産業技術総合研究所と静岡大学はNEDOプロジェクトにおいて、バッテリーで駆動するロボットに搭載可能な、小型で軽量の高エネルギーX線非破壊検査装置を開発したと発表した。老朽化が進むインフラ点検の効率化が急務となる中、小型ロボットを活用した効率的なX線非破壊検査の実現に寄与する成果だという。
新エネルギー・産業技術総合開発機構(NEDO)のプロジェクトで、産業技術総合研究所と静岡大学は、バッテリーで駆動するロボットに搭載可能な、小型で軽量の高エネルギーX線非破壊検査装置を開発したと発表した。
日本国内には、高度成長期以降に建設された膨大な社会インフラや産業インフラがあり、それらを今後も安全で有効に活用するには、インフラ構造物の効率的な点検が必要とされている。こうした点検作業に活用されているのがX線を用いた非破壊イメージング検査だ。肉眼では見えないインフラ構造物内部の経年劣化状態を見ることができるメリットがあり、工場や発電プラントなどのインフラ構造物の主要な検査技術の1つとなっている。

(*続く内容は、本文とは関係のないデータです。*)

(* ===== verification/HttpChunked.v ===== *)
(** * Chunked bodies

    Requests with [Transfer-Encoding: chunked]: the sizes, the extensions and the data of
    the chunks, and the trailers behind the last one. *)

From S2P Require Import Prelude.
From S2P Require Import Words.
From S2P Require Import HttpChars.
From S2P Require Import HttpUrl.
From S2P Require Import HttpState.
From S2P Require Import HttpExec.
From S2P Require Import HttpWp.
From S2P Require Import HttpSafe.
From S2P Require Import HttpRun.
From S2P Require Import HttpMethod.
From S2P Require Import HttpHeaders.
From S2P Require Import HttpLines.
From S2P Require Import HttpRequest.

(** ** Chunks *)

(** The digits of a size, in either case. *)
Definition size_digit (b : Z) : Prop := #"0" <= b <= #"9" \/ #"a" <= b <= #"f" \/ #"A" <= b <= #"F".

Definition hex_of (b : Z) : Z :=
  if b <=? #"9" then b - #"0" else if b <=? #"F" then b - #"A" + 10 else b - #"a" + 10.

Fixpoint hex_value (acc : Z) (l : bytes) : Z :=
  match l with [] => acc | b :: l => hex_value (acc * 16 + hex_of b) l end.

(** What may stand between a size and the end of its line. *)
Definition extension (l : bytes) : Prop :=
  match l with
  | [] => True
  | b :: l => (b = #";" \/ b = #" ") /\ Forall (fun b => b <> CR) l
  end.

Record chunk := mk_chunk { ck_size : bytes; ck_ext : bytes; ck_data : bytes }.

Definition size_line (size ext : bytes) : bytes := size ++ ext ++ [CR; LF].

Definition size_ok (size ext : bytes) (n : Z) : Prop :=
  size <> [] /\ Forall size_digit size /\ hex_value 0 size = n /\ n < ULLONG_MAX - 16 /\ extension ext /\
  zlen (size_line size ext) <= HTTP_MAX_HEADER_SIZE.

Definition chunk_ok (k : chunk) : Prop :=
  ck_data k <> [] /\ size_ok (ck_size k) (ck_ext k) (zlen (ck_data k)).

Definition chunk_bytes (k : chunk) : bytes := size_line (ck_size k) (ck_ext k) ++ ck_data k ++ [CR; LF].

(** What the application sees of a chunk. *)
Definition chunk_events {U} (o : observer U) (u : U) (k : chunk) : U :=
  ob_notify o chunk_complete (ob_data o body (ck_data k) (ob_notify o chunk_header u)).

(** ** Sizes *)

Definition size_digitb (b : Z) : bool :=
  ((#"0" <=? b) && (b <=? #"9")) || ((#"a" <=? b) && (b <=? #"f")) || ((#"A" <=? b) && (b <=? #"F")).

Lemma size_digitb_ok b : size_digitb b = true <-> size_digit b.
Proof. unfold size_digitb, size_digit. rewrite !orb_true_iff, !andb_true_iff, !Z.leb_le. tauto. Qed.

(** The table has their values. *)
Lemma unhex_size_digit b : size_digit b -> unhex_at b = hex_of b /\ 0 <= hex_of b < 16 /\ (b =? CR) = false.
Proof.
  intros Hd. assert (Hb : is_byte b) by (unfold size_digit in Hd; chars; unfold is_byte; lia).
  assert (H : forallb (fun b => negb (size_digitb b) ||
    ((unhex_at b =? hex_of b) && (0 <=? hex_of b) && (hex_of b <? 16) && negb (b =? CR))) all_bytes = true)
    by (vm_compute; reflexivity).
  pose proof (byte_forall _ H b Hb) as H1. cbv beta in H1. apply size_digitb_ok in Hd. rewrite Hd in H1. cbn [negb orb] in H1.
  rewrite !andb_true_iff, negb_true_iff, Z.eqb_eq in H1. split; [apply H1|]. split; [lia|apply H1].
Qed.

Lemma hex_value_ge l : forall acc, 0 <= acc -> Forall size_digit l -> acc <= hex_value acc l.
Proof.
  induction l as [|b l IH]; intros acc Ha Hl; [done|].
  apply Forall_cons in Hl as [Hb Hl]. pose proof (unhex_size_digit b Hb). simpl.
  specialize (IH (acc * 16 + hex_of b) ltac:(lia) Hl). lia.
Qed.

(** The parser inside a chunked body. *)
Definition in_chunks (x : http_parser) : Prop :=
  perrno x = HPE_OK /\ has_flag (flags x) F_CHUNKED = true.

Section Chunks.
Context {U : Type} (o : observer U) (data : bytes).

Lemma run_size_first b x u q c0 :
  in_chunks x -> nread x = 0 -> 0 <= q < zlen data -> znth data q 0 = b -> size_digit b ->
  reaches o data (at_state x u s_chunk_size_start q c0)
    (at_state (set_content_length (hex_of b) (set_nread 1 x)) u s_chunk_size (q + 1) b).
Proof.
  intros [He Hf] Hn Hq Hc Hb. destruct (unhex_size_digit b Hb) as (Hu & Hr & _). assert (Hmax : 0 < HTTP_MAX_HEADER_SIZE) by done.
  header_byte b. unfold case_s_chunk_size_start, assert_chunked, assert.
  repeat wp_obs. rewrite Hn. change (0 + 1 =? 1) with true. repeat wp_obs. rewrite Hf. repeat wp_obs.
  rewrite Hu, (proj2 (Z.eqb_neq (hex_of b) _)) by lia. repeat wp_obs. obs_done.
Qed.

Lemma run_size_digit b x u q c0 :
  in_chunks x -> 0 <= nread x < HTTP_MAX_HEADER_SIZE -> 0 <= q < zlen data -> znth data q 0 = b -> size_digit b ->
  0 <= content_length x -> content_length x * 16 + hex_of b < ULLONG_MAX - 16 ->
  reaches o data (at_state x u s_chunk_size q c0)
    (at_state (set_content_length (content_length x * 16 + hex_of b) (set_nread (nread x + 1) x)) u s_chunk_size (q + 1) b).
Proof.
  intros [He Hf] Hn Hq Hc Hb Hc0 Hmax. destruct (unhex_size_digit b Hb) as (Hu & Hr & Hcr). header_byte b. unfold case_s_chunk_size, assert_chunked, assert.
  repeat wp_obs. rewrite Hf. repeat wp_obs. rewrite Hcr, Hu, (proj2 (Z.eqb_neq (hex_of b) _)) by lia. repeat wp_obs.
  assert (Hlim : ((ULLONG_MAX - 16) / 16 <? content_length x) = false).
  { apply Z.ltb_ge. apply Z.div_le_lower_bound; lia. }
  rewrite Hlim. repeat wp_obs.
  rewrite (wrap_small 64 (content_length x * 16)) by (unfold ULLONG_MAX in *; lia).
  rewrite wrap_small by (unfold ULLONG_MAX in *; lia). obs_done.
Qed.

Lemma run_size_digits l : forall x u q c0,
  in_chunks x -> at_pos data q l -> Forall size_digit l -> 0 <= nread x -> nread x + zlen l <= HTTP_MAX_HEADER_SIZE ->
  0 <= content_length x -> hex_value (content_length x) l < ULLONG_MAX - 16 ->
  exists c, reaches o data (at_state x u s_chunk_size q c0)
    (at_state (set_content_length (hex_value (content_length x) l) (set_nread (nread x + zlen l) x)) u s_chunk_size (q + zlen l) c).
Proof.
  induction l as [|b l IH]; intros x u q c0 Hx Hp Hl Hn1 Hn2 Hc0 Hmax.
  - exists c0. change (zlen []) with 0. rewrite !Z.add_0_r. cbn [hex_value]. destruct x. apply reaches_refl.
  - apply at_pos_cons in Hp as (Hq & Hc & Hp). apply Forall_cons in Hl as [Hb Hl]. cbn [hex_value] in *.
    rewrite zlen_cons in *. pose proof (zlen_nonneg l). pose proof (unhex_size_digit b Hb).
    pose proof (hex_value_ge l (content_length x * 16 + hex_of b) ltac:(lia) Hl).
    assert (R1 := run_size_digit b x u q c0 Hx ltac:(lia) Hq Hc Hb Hc0 ltac:(lia)).
    set (x1 := set_content_length _ _) in R1.
    destruct (IH x1 u (q + 1) b Hx Hp Hl) as [c R2]; [simpl; lia|simpl; lia|simpl; lia|exact Hmax|].
    exists c. eapply reaches_trans; [exact R1|].
    replace (q + (1 + zlen l)) with (q + 1 + zlen l) by lia.
    replace (nread x + (1 + zlen l)) with (nread x1 + zlen l) by (simpl; lia). exact R2.
Qed.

しかしこれまでは作業員が手動でX線装置をセッティングして撮影していたため、検査に時間がかかっていた。また、インフラ構造物には膨大な検査箇所があるため、小型軽量でバッテリー駆動のロボットに搭載でき、しかも検査に十分な透過能力を持つX線非破壊検査装置の導入が求められていたという。
こうした背景のもと、2014年度からNEDOは「インフラ維持管理・更新等の社会課題対応システム開発プロジェクト」で、非破壊検査装置の研究開発を推進している。このプロジェクトで、産業技術総合研究所はこれまでカーボンナノ構造体を用いたX線源の研究を行うとともに、高エネルギーX線やガンマ線に対応した検出技術の研究に取り組み、静岡大学ではX線やガンマ線などの高エネルギー線用の高性能・高機能イメージセンサーの研究を進めてきた。このほど、これらの成果をもとに、両者はバッテリーで駆動するロボットに搭載可能な小型で軽量の高エネルギーX線非破壊検査装置を開発した。
同装置は、カーボンナノ構造体を用いた高エネルギーX線源と高エネルギーX線に対応した検出器からなり、1ショット0.1秒のX線を照射すると5cm(センチメートル)厚、複数ショットで7cm以上の厚さの鉄鋼部材の透過イメージングができる。また、X線源と検出器で5kg(キログラム)以内という小型軽量で、ポータブルバッテリーで駆動できるため、インフラ構造物などを検査するロボットに搭載すれば効率的な非破壊検査が可能になる。